I adapted these muffins from a couple of different recipes- one was a dessert I really liked from Chocolate Covered Katie (follow her if you don't!) and the other an energy muffin from Shalene Flanagan (again, follow if you don't!). My goal was to have a performance based muffin that is light enough for me to have before a workout yet nourishing enough to get me through the workout. 


I sampled them in the kitchen all last week. Over and over... just to be safe, for all of you. Then I really put them to the test this past Saturday when I headed to Salem, MA for a 20-mile road race. One muffin pre-run and I was good to go! Seriously. I even surprised myself!



These fuse together protein and anti-oxidants from almonds, with the electrolytes, potassium and natural sweetness of bananas, combined with easily digested pumpkin. (5g protein per muffin!) I added in cinnamon which settles my stomach before a workout, maca which boosts energy and flaxseed meal for extra benefit.  After film review- it's a winning recipe.... and only around 150 calories in each banana-pumpkin delight.
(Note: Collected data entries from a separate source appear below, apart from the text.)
Lemma under_way_lines k data : inv (under_way k) (consume_lines data).
Proof.
  pose proof (under_way_too_long k).
  assert (inv (under_way k) shRxLineFlush).
  { unfold shRxLineFlush. keeps_step; [keeps_tac | intros line]. keeps_step; [apply inv_ret |].
    keeps_step; [keeps_tac | intros _]. apply under_way_frame. keeps_tac. }
  unfold consume_lines. keeps_step.
  { unfold shRxLinePush. apply inv_for_each. intros b. unfold rx_byte. keeps_step.
    - keeps_step; [keeps_tac | intros line]. keeps_step; [apply under_way_frame; unfold vitals_restart; keeps_tac | intros _; done].
    - keeps_step; [apply inv_ret |]. keeps_step; [keeps_tac | intros line]. keeps_step; [keeps_tac | intros _].
      apply under_way_frame. keeps_tac. }
  intros _. apply under_way_frame. unfold shResetNoteBanner, shAsmHas, shWisunArm. keeps_tac.
Qed.

Lemma linked_data data w : linked false false w -> linked false false (run (link_step (LinkData data)) w).
Proof.
  intros [Hl Ho _ He]. cbn [link_step]. rewrite run_bind. apply (linked_forget _ (shContainsFold data (chars "send ok"))), linked_consume.
  constructor; [exact Hl | exact Ho | | intros Hn; by apply heard_cons, He]. intros Hc.
  exists (mkcall (SourceMap (alen data)) (Some data)). split; [left | exact Hc].
Qed.

Lemma run_link_app es es' w : run (link_run (es ++ es')) w = run (link_run es') (run (link_run es) w).
Proof. revert w. induction es as [| e es IH]; intros w; [done |]. cbn [app link_run for_each]. rewrite !run_bind. apply IH. Qed.

(** How a link check ends: at rest; with a first report on entering
    passthrough that could not be written, which starts a rejoin; or with the
    module's "send ok" during a leave, after which the link is at rest (a
    line of the same chunk may make it leave again). *)
Definition ended (w : World) (next : option LinkEvent) : Prop :=
  at_rest (sh_wisun_step (w_uart w)) \/
  match next with
  | Some LinkTimeout => report_failed w (run shWisunOnTimeout w)
  | Some (LinkData d) => ends_leave d w = true /\ at_rest (sh_wisun_step (w_uart (run (evidence d) w)))
  | None => False
  end.

(** [C1] The link check ends, whatever the module sends between the
    timeouts: within [link_bound] timeouts, 41 in the shipped build, there is
    a point where the link is at rest, or where the next event ends the check
    ([ended]). *)
Theorem link_settles es w :
  ENABLE_WISUN_UART = true -> ENABLE_WISUN_LINK_CHECK = true -> WISUN_RESET_RETRIES <= 255 ->
  linked false false w -> link_bound <= timeouts es ->
  exists es1 es2, es = es1 ++ es2 /\ ended (run (link_run es1) w) (head es2).
Proof.
  intros Hu Hc Hm Hk Hb.
  assert (link_rank (w_uart w) <= timeouts es) as Hr by (pose proof (link_rank_bound _ (lk_ok _ _ _ Hk)); lia).
  clear Hb. revert w Hk Hr. induction es as [| e es IH]; intros w Hk Hr.
  - exists [], []. split; [done |]. left. cbn.
    destruct (decide (at_rest (sh_wisun_step (w_uart w)))) as [| Ha]; [done | exfalso].
    destruct (timeout_progress w Hu Hc Hm (lk_ok _ _ _ Hk) Ha) as [Hlt | (Hs & _)].
    + pose proof (linked_timeout false w Hk) as Hk'. pose proof (link_rank_bound _ (lk_ok _ _ _ Hk')). unfold run in Hlt. cbn in Hr. lia.
    + unfold link_rank in Hr. rewrite Hs in Hr. cbn in Hr. pose proof (enter_range _ (lk_ok _ _ _ Hk)). unfold enter_rank in *. lia.
  - destruct (decide (at_rest (sh_wisun_step (w_uart w)))) as [Ha | Ha]; [by exists [], (e :: es); split; [| left] |].
    assert (linked false false (run (link_step e) w) -> link_rank (w_uart (run (link_step e) w)) <= timeouts es ->
      exists es1 es2, e :: es = es1 ++ es2 /\ ended (run (link_run es1) w) (head es2)) as Hnext.
    { intros Hk' Hr'. destruct IH with (w := run (link_step e) w) as (es1 & es2 & -> & Hend); [done | done |].
      by exists (e :: es1), es2. }
    destruct e as [| data]; cbn [timeouts] in *.
    + destruct (timeout_progress w Hu Hc Hm (lk_ok _ _ _ Hk) Ha) as [Hlt | Hf].
      * apply Hnext; [by apply linked_timeout | cbn [link_step]; lia].
      * exists [], (LinkTimeout :: es). split; [done |]. by right.
    + pose proof (under_way_evidence _ data w (under_way_start w (lk_ok _ _ _ Hk) Ha)) as He.
      destruct (ends_leave data w) eqn:El; [by exists [], (LinkData data :: es); split; [| right; split] |].
      apply Hnext; [by apply linked_data |].
      destruct (under_way_lines _ data _ He) as (_ & Hle & _). rewrite link_data_run. unfold run. unfold run in Hle. lia.
Qed.
End settles.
They are gluten-free, dairy-free, vegan and have no refined sugar. Plus, they are so incredibly simple, even an easily distracted, impatient chef can pull them together! 
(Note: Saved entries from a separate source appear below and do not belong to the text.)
(* ===== verification/HeadsetSm.v ===== *)
(** The state machine of the headset application, headset_sm.c, with the
    wired audio controller that calls it, which drives the helmet module: power, pairing, the idle and limbo timers, the charge
    indication, and the messages it handles.

    Built with INCLUDE_SMART_HELMET, without which the file does not compile;
    log output, and the counter of the debug build's log timer, are left out. *)
From S2P Require Import Prelude Config Decimal Telemetry Vitals Board Platform World Timers Stream I2c Display Adc Sensors Text Wisun Report Uart Helmet System.

(** * Data *)

(** [headsetState], with the values of its enumerators. *)
Inductive headsetState :=
| HEADSET_STATE_NULL | HEADSET_STATE_FACTORY_RESET | HEADSET_STATE_LIMBO | HEADSET_STATE_POWERING_ON
| HEADSET_STATE_PAIRING | HEADSET_STATE_IDLE | HEADSET_STATE_BUSY | HEADSET_STATE_TERMINATING
| HEADSET_STATE_POWERING_OFF.

#[export] Instance headsetState_eq_dec : EqDecision headsetState.
Proof. solve_decision. Defined.

Definition state_code (s : headsetState) : Z :=
  match s with
  | HEADSET_STATE_NULL => 0 | HEADSET_STATE_FACTORY_RESET => 1 | HEADSET_STATE_LIMBO => 2
  | HEADSET_STATE_POWERING_ON => 3 | HEADSET_STATE_PAIRING => 4 | HEADSET_STATE_IDLE => 5
  | HEADSET_STATE_BUSY => 6 | HEADSET_STATE_TERMINATING => 7 | HEADSET_STATE_POWERING_OFF => 8
  end.

Inductive sm_provider_context_t :=
| context_app_sm_inactive | context_app_sm_active | context_app_sm_powered_off | context_app_sm_powered_on
| context_app_sm_idle | context_app_sm_idle_connected | context_app_sm_exit_idle.

#[export] Instance context_eq_dec : EqDecision sm_provider_context_t.
Proof. solve_decision. Defined.

(** The messages of the charger. *)
Inductive charger_message :=
| CHARGER_MESSAGE_ATTACHED | CHARGER_MESSAGE_DETACHED | CHARGER_MESSAGE_COMPLETED | CHARGER_MESSAGE_CHARGING_OK
| CHARGER_MESSAGE_CHARGING_LOW | CHARGER_MESSAGE_DISABLED.

#[export] Instance charger_eq_dec : EqDecision charger_message.
Proof. solve_decision. Defined.

(** The messages the machine sends to itself. *)
Inductive sm_internal :=
| SM_INTERNAL_PAIR_HANDSET | SM_INTERNAL_DELETE_HANDSETS | SM_INTERNAL_FACTORY_RESET
| SM_INTERNAL_LINK_DISCONNECTION_COMPLETE | SM_INTERNAL_TIMEOUT_LINK_DISCONNECTION | SM_INTERNAL_POWER_OFF
| SM_INTERNAL_TIMEOUT_IDLE | SM_INTERNAL_TIMEOUT_LIMBO | SM_INTERNAL_DUMMY_LOG | SM_INTERNAL_CHARGE_VBAT_LOG.

#[export] Instance sm_internal_eq_dec : EqDecision sm_internal.
Proof. solve_decision. Defined.

Inductive system_state_state_t :=
| system_state_starting_up | system_state_limbo | system_state_powering_on | system_state_active
| system_state_powering_off | system_state_other.

Inductive ui_input_t :=
| ui_input_sm_power_on | ui_input_sm_power_off | ui_input_connect_handset | ui_input_disconnect_lru_handset
| ui_input_sm_pair_handset | ui_input_sm_delete_handsets | ui_input_enable_multipoint | ui_input_disable_multipoint
| ui_input_factory_reset_request | ui_input_other.

Inductive handset_service_status := handset_service_status_success | handset_service_status_failed | handset_service_status_other.
Inductive dfu_reboot_reason_t :=
| REBOOT_REASON_NONE | REBOOT_REASON_DFU_RESET | REBOOT_REASON_ABRUPT_RESET | REBOOT_REASON_REVERT_RESET | REBOOT_REASON_OTHER.
(** A numbered key, or the key of the HFP library. *)
Inductive ps_key := PsKey (k : Z) | PS_KEY_HFP_CONFIG.
Inductive led_pattern := app_led_pattern_limbo_charging | app_led_pattern_limbo_charged.

(** The messages of the other tasks that the machine handles. *)
Inductive HMsg :=
| UiInput (u : ui_input_t)
| DFU_REQUESTED_TO_CONFIRM | DFU_REQUESTED_IN_PROGRESS | DFU_STARTED | DFU_COMPLETED | DFU_ABORTED | DFU_READY_FOR_SILENT_COMMIT
| ANC_UPDATE_STATE_ENABLE_IND | ANC_UPDATE_STATE_DISABLE_IND | LEAKTHROUGH_UPDATE_STATE_IND (state : bool)
| SYSTEM_STATE_STATE_CHANGE (old_state new_state : system_state_state_t)
| PAIRING_PAIR_CFM | HANDSET_SERVICE_DISCONNECTED_IND | HANDSET_SERVICE_CONNECTED_IND
| STEREO_TOPOLOGY_STOP_CFM | STEREO_TOPOLOGY_HANDSET_DISCONNECTED_IND (status : handset_service_status)
| AV_STREAMING_ACTIVE_IND | AV_STREAMING_INACTIVE_IND | TELEPHONY_CALL_ENDED (usb : bool) | TELEPHONY_CALL_ONGOING (usb : bool)
| ChargerMsg (c : charger_message) | SOC_UPDATE_IND | APP_POWER_SHUTDOWN_PREPARE_IND
| SmInternal (m : sm_internal) | HMsgOther.

#[export] Instance ui_input_eq_dec : EqDecision ui_input_t.
Proof. solve_decision. Defined.
#[export] Instance system_state_eq_dec : EqDecision system_state_state_t.
Proof. solve_decision. Defined.
#[export] Instance handset_status_eq_dec : EqDecision handset_service_status.
Proof. solve_decision. Defined.
#[export] Instance HMsg_eq_dec : EqDecision HMsg.
Proof. solve_decision. Defined.

(** What the wired audio controller receives. *)
Inductive WiredMsg :=
| WIRED_AUDIO_DEVICE_CONNECT_IND | WIRED_AUDIO_DEVICE_DISCONNECT_IND | USB_DEVICE_ENUMERATED | USB_DEVICE_DECONFIGURED
| WiredMsgOther.

(** The statics: [smTaskData], those of the charge indication, and the two of
    headset_wired_audio_controller.c. *)
Record sm_st := mksm {
  sm_state : headsetState;
  disconnect_lock : bool;
  user_pairing : bool;
  auto_poweron : bool;
  headset_limbo_charge_event : charger_message;
  headset_limbo_charge_led : Z;
  headset_limbo_charge_high : bool;
  headset_limbo_soc_registered : bool;
  pause_wired_controller : bool;
  wired_connected : bool }.

#[export] Instance sm_st_eta : RecordEta sm_st := fun r =>
  mksm (sm_state r) (disconnect_lock r) (user_pairing r) (auto_poweron r) (headset_limbo_charge_event r)
    (headset_limbo_charge_led r) (headset_limbo_charge_high r) (headset_limbo_soc_registered r)
    (pause_wired_controller r) (wired_connected r).

Definition sm_zero : sm_st := mksm HEADSET_STATE_NULL false false false CHARGER_MESSAGE_DETACHED 0 false false false false.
I made 3 different variations (see below) but the possibilities are endless. 


Protein Packed Banana-Pumpkin Muffins:



2 cups of almond flour 

3/4 cup of oat flour 

1/4 cup of flaxseed meal 

1/4 cup unsweetened, shredded coconut

2 tsp cinnamon

1 tsp ginger 

1 tbl maca root powder 

1 tsp pumpkin pie spice 

1 tsp baking powder 

1 1/2 cup of mashed, overripe banana 

1/2 cup of pumpkin puree  

2 tsp vanilla extract 

2 flax eggs (can sub with applesauce)




Preheat the over to 350 F 


Combine all dry ingredients in a medium sized mixing bowl 

Combine all the wet ingredients in a large sized mixing bowl 


Slowly work the dry ingredients into the banana/pumpkin mixture

Blend thoroughly 


Place into lined muffin tins and bake for 14-16 minutes 


Yield: 16 muffins. 


Nutrition Info: 

153 calories per muffin 

4 g protein

9 g carb

7 g fat 

0 added sugar 


Variations (pictured below): 

- add chocolate chips into the mix 

- stir in, or top with walnuts 

- spinach pulp! I had some on hand and loved it! Work the pulp of freshly juiced spinach into the muffins.